How much of the Pittsburgh typhoid has been due to direct contagion from such conditions as these, can only be inferred at the present writing. In line with the general question of contagion, and secondary cause, however, our data afford some clews. They show that in forty of the families studied, the first case was followed in from ten days to one or two months by other cases, seventy-six cases in all, in addition to the original forty. It shows further that in at least eighteen of these families, one or more of the following conditions existed: Family crowded into one or two rooms; home dirty and poorly kept; the person who cared for the patient also doing the family cooking; well and sick members of the family sleeping in the same room and often in the same bed; privy vaults in exceedingly bad condition, and often stopped up and overflowing with filth. In one family, consisting of man, wife, four children and three lodgers, crowded into two dirty rooms, a three year old boy was taken sick in October. The mother did the family cooking and cared for the patient. The cesspool in the yard which was in bad condition was used by two families. Another member of the family became ill November 3, and the mother came down on December 19. There were seven cases in this one courtyard within the year.

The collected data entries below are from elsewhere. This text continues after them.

(** * Cinescope: the FDX script parser ([script_parser.py])

    A shallow embedding of [ScriptElement] and [ScriptParser.parse_file],
    followed by the properties of the classification loop: which element
    each paragraph produces, how the current-character reference evolves,
    what is printed, and what happens when the document cannot be read. *)

From Stdlib Require Import List String Ascii Arith Lia DecimalString.
Import ListNotations.
Open Scope string_scope.
Open Scope list_scope.

(** ** Data model *)

(** [class ScriptElement]: the five attributes set by [__init__].  Every
    attribute except [type] defaults to [None]. *)
Record ScriptElement := mkScriptElement {
  type : string;
  text : option string;
  character_name : option string;
  dialogue_text : option string;
  original_line_num : option nat
}.

(** [class ScriptParser]: the two attributes set by [__init__].  The
    current-character attribute refers to an element that was appended to
    [parsed_elements]; elements are never mutated after construction, so
    the reference is modelled by the element's value. *)
Record ScriptParser := mkScriptParser {
  parsed_elements : list ScriptElement;
  _current_character_element : option ScriptElement
}.

(** [ScriptParser.__init__] *)
Definition new_ScriptParser : ScriptParser :=
  {| parsed_elements := []; _current_character_element := None |}.

(** A paragraph of the decoded document that the loop could read: the
    values of the two attributes it reads from it, both strings.  A
    paragraph that cannot be read ends the sequence, see [Paragraphs]. *)
Record fdx_paragraph := mkParagraph {
  paragraph_type : string;
  plain_text : string
}.


(** The exception classes the two handlers of [parse_file] tell apart:
    [FileNotFoundError] (and subclasses), any other [Exception], and a
    [BaseException] that is not an [Exception]. *)
Inductive ExceptionClass := FileNotFoundError | Exception | BaseException.

Record PyException := mkException {
  exc_class : ExceptionClass;
  exc_str : string
}.

(** What the loop gets out of [screenplay.paragraphs]: the paragraphs it
    fetches and reads, in order, after which the iteration either ends or
    raises.  [YieldsThenRaises ps e] stands for every way in which the
    [for] statement or the two attribute reads at the top of its body raise
    [e] once the paragraphs [ps] have been processed: an attribute that is
    not iterable ([ps = []]), an iterator that fails, a paragraph whose
    [paragraph_type] or [plain_text] cannot be read.  Both reads come before
    anything is appended, so an iteration that raises changes nothing. *)
Inductive Paragraphs :=
| Yields (ps : list fdx_paragraph)
| YieldsThenRaises (ps : list fdx_paragraph) (e : PyException).

(** The object [read_fdx] returns.  [paragraphs] is [None] when the object
    has no attribute of that name ([hasattr] is false); [dir_repr] is what
    [dir(screenplay)] prints as. *)
Record FinalDraft := mkFinalDraft {
  dir_repr : string;
  paragraphs : option Paragraphs
}.
(** * Non-transitive dice game ([game.py]): shallow embedding and properties

    The development follows the layout of [game.py]:
    - [Py]        the Python built-ins the program relies on
                  ([int], [str], [str.strip], [str.split], list indexing,
                  [%], [/] and [round] on binary64 floats);
    - [Hashlib]   [hashlib.sha3_256] and [hmac.new(...).hexdigest()];
    - [Secrets]   the [secrets] module, as a tape of random draws;
    - [ProbabilityCalculator], [Dice], [DiceParser], [FairRandomGenerator],
      [Game]      the classes of the program, one module each;
    - [main]      the entry point.

    Python [int] is [Z]; [str] is [string], its characters read as code
    points below 256; [bytes] is [list byte]; [float] is the binary64
    instance of [spec_float]. *)

From Stdlib Require Import ZArith List String Ascii Bool Lia.
From Stdlib Require Import Strings.Byte QArith Qabs.
From Stdlib Require Import Floats.SpecFloat.
From Stdlib Require DecimalString DecimalPos.
From Stdlib Require Import Sorted.
Import ListNotations.

Local Open Scope string_scope.
Local Open Scope Z_scope.

(* ================================================================= *)
(** ** Outcomes of Python calls *)

(** The exceptions the program can raise.  [ValueError] carries its message;
    the message of a failed [int(s)] is kept as the offending literal. *)
Inductive Message :=
  | Text (s : string)
  | InvalidLiteral (s : string).

Inductive Exception :=
  | ValueError (m : Message)
  | IndexError
  | ZeroDivisionError
  | EOFError.

(** A call returns a value, raises, or leaves through [sys.exit(code)]. *)
Inductive Outcome (A : Type) :=
  | Return (a : A)
  | Raise (e : Exception)
  | Exit (code : Z).
Arguments Return {A} a.
Arguments Raise {A} e.
Arguments Exit {A} code.

Definition bind {A B} (m : Outcome A) (k : A -> Outcome B) : Outcome B :=
  match m with
  | Return a => k a
  | Raise e => Raise e
  | Exit c => Exit c
  end.

Notation "x <- m ;; k" := (bind m (fun x => k))
  (at level 61, m at next level, right associativity).

(* ================================================================= *)
(** ** Python built-ins *)

Module Py.

(** [str.isspace] on one character, for code points below 256. *)
Definition isspace (c : ascii) : bool :=
  let n := nat_of_ascii c in
  ((9 <=? n) && (n <=? 13) || (28 <=? n) && (n <=? 32)
   || (n =? 133) || (n =? 160))%nat.

Fixpoint lstrip (s : string) : string :=
  match s with
  | String c s' => if isspace c then lstrip s' else s
  | EmptyString => EmptyString
  end.

(** Drops trailing whitespace: a character is kept when something that is
    not whitespace follows it or when it is not whitespace itself. *)
Fixpoint rstrip (s : string) : string :=
  match s with
  | String c s' =>
      match rstrip s' with
      | EmptyString => if isspace c then EmptyString else String c EmptyString
      | r => String c r
      end
  | EmptyString => EmptyString
  end.

(** [s.strip()] *)
Definition strip (s : string) : string := rstrip (lstrip s).

Definition is_digit (c : ascii) : bool :=
  let n := nat_of_ascii c in ((48 <=? n) && (n <=? 57))%nat.

Definition digit_val (c : ascii) : Z := Z.of_nat (nat_of_ascii c) - 48.

(** The digits of an [int] literal after its sign: decimal digits, with single
    underscores allowed between two digits.  [acc] is the value read so far,
    [prev] tells whether the previous character was a digit. *)
Fixpoint int_digits (s : string) (acc : Z) (prev : bool) : option Z :=
  match s with
  | EmptyString => if prev then Some acc else None
  | String c s' =>
      if is_digit c then int_digits s' (10 * acc + digit_val c) true
      else if Ascii.eqb c "_" then
        (if prev then
           match s' with
           | String d _ => if is_digit d then int_digits s' acc false else None
           | EmptyString => None
           end
         else None)
      else None
  end.

(** [int(s)] for a [str] argument, base 10: surrounding whitespace is
    ignored, one sign is allowed.  [None] stands for [ValueError]. *)
Definition parse_int (s : string) : option Z :=
  match strip s with
  | String "+" d => int_digits d 0 false
  | String "-" d => option_map Z.opp (int_digits d 0 false)
  | d => int_digits d 0 false
  end.

Definition int (s : string) : Outcome Z :=
  match parse_int s with
  | Some z => Return z
  | None => Raise (ValueError (InvalidLiteral s))
  end.

(** [str(n)] for an [int]. *)
Definition str (n : Z) : string :=
  DecimalString.NilZero.string_of_int (Z.to_int n).

(** [s.split(sep)] for a one-character separator. *)
Fixpoint split (sep : ascii) (s : string) : list string :=
  match s with
  | EmptyString => [EmptyString]
  | String c s' =>
      if Ascii.eqb c sep then EmptyString :: split sep s'
      else match split sep s' with
           | w :: ws => String c w :: ws
           | [] => [String c EmptyString]
           end
  end.

(** [sep.join(parts)] *)
Fixpoint join (sep : string) (parts : list string) : string :=
  match parts with
  | [] => ""
  | [p] => p
  | p :: ps => p ++ sep ++ join sep ps
  end.

(** [l[i]]: a negative index counts from the end, an index outside
    [-len(l) .. len(l)-1] raises [IndexError]. *)
Definition getitem {A} (l : list A) (i : Z) : Outcome A :=
  let n := Z.of_nat (List.length l) in
  let j := if i <? 0 then i + n else i in
  if (0 <=? j) && (j <? n) then
    match nth_error l (Z.to_nat j) with
    | Some a => Return a
    | None => Raise IndexError
    end
  else Raise IndexError.

(** [a % m] on [int]: the result has the sign of [m]. *)
Definition mod_ (a m : Z) : Outcome Z :=
  if m =? 0 then Raise ZeroDivisionError else Return (a mod m).

(** [x in l] for a list of [int]. *)
Definition contains (x : Z) (l : list Z) : bool := existsb (Z.eqb x) l.

(** [l.remove(x)]: removes the first occurrence. *)
Fixpoint remove (x : Z) (l : list Z) : list Z :=
  match l with
  | [] => []
  | y :: l' => if x =? y then l' else y :: remove x l'
  end.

In another instance a man, wife, and nine children were living in three rooms. The sixteen year old son was taken sick on June 20 and was sent to the hospital. Then in July came the thirteen year old daughter for whom her mother cared at home. The mother also did the family cooking. The father, mother and eleven year old son all slept in the same room with the patient. All three of them followed within a month, and another son twelve years old, was taken sick in August.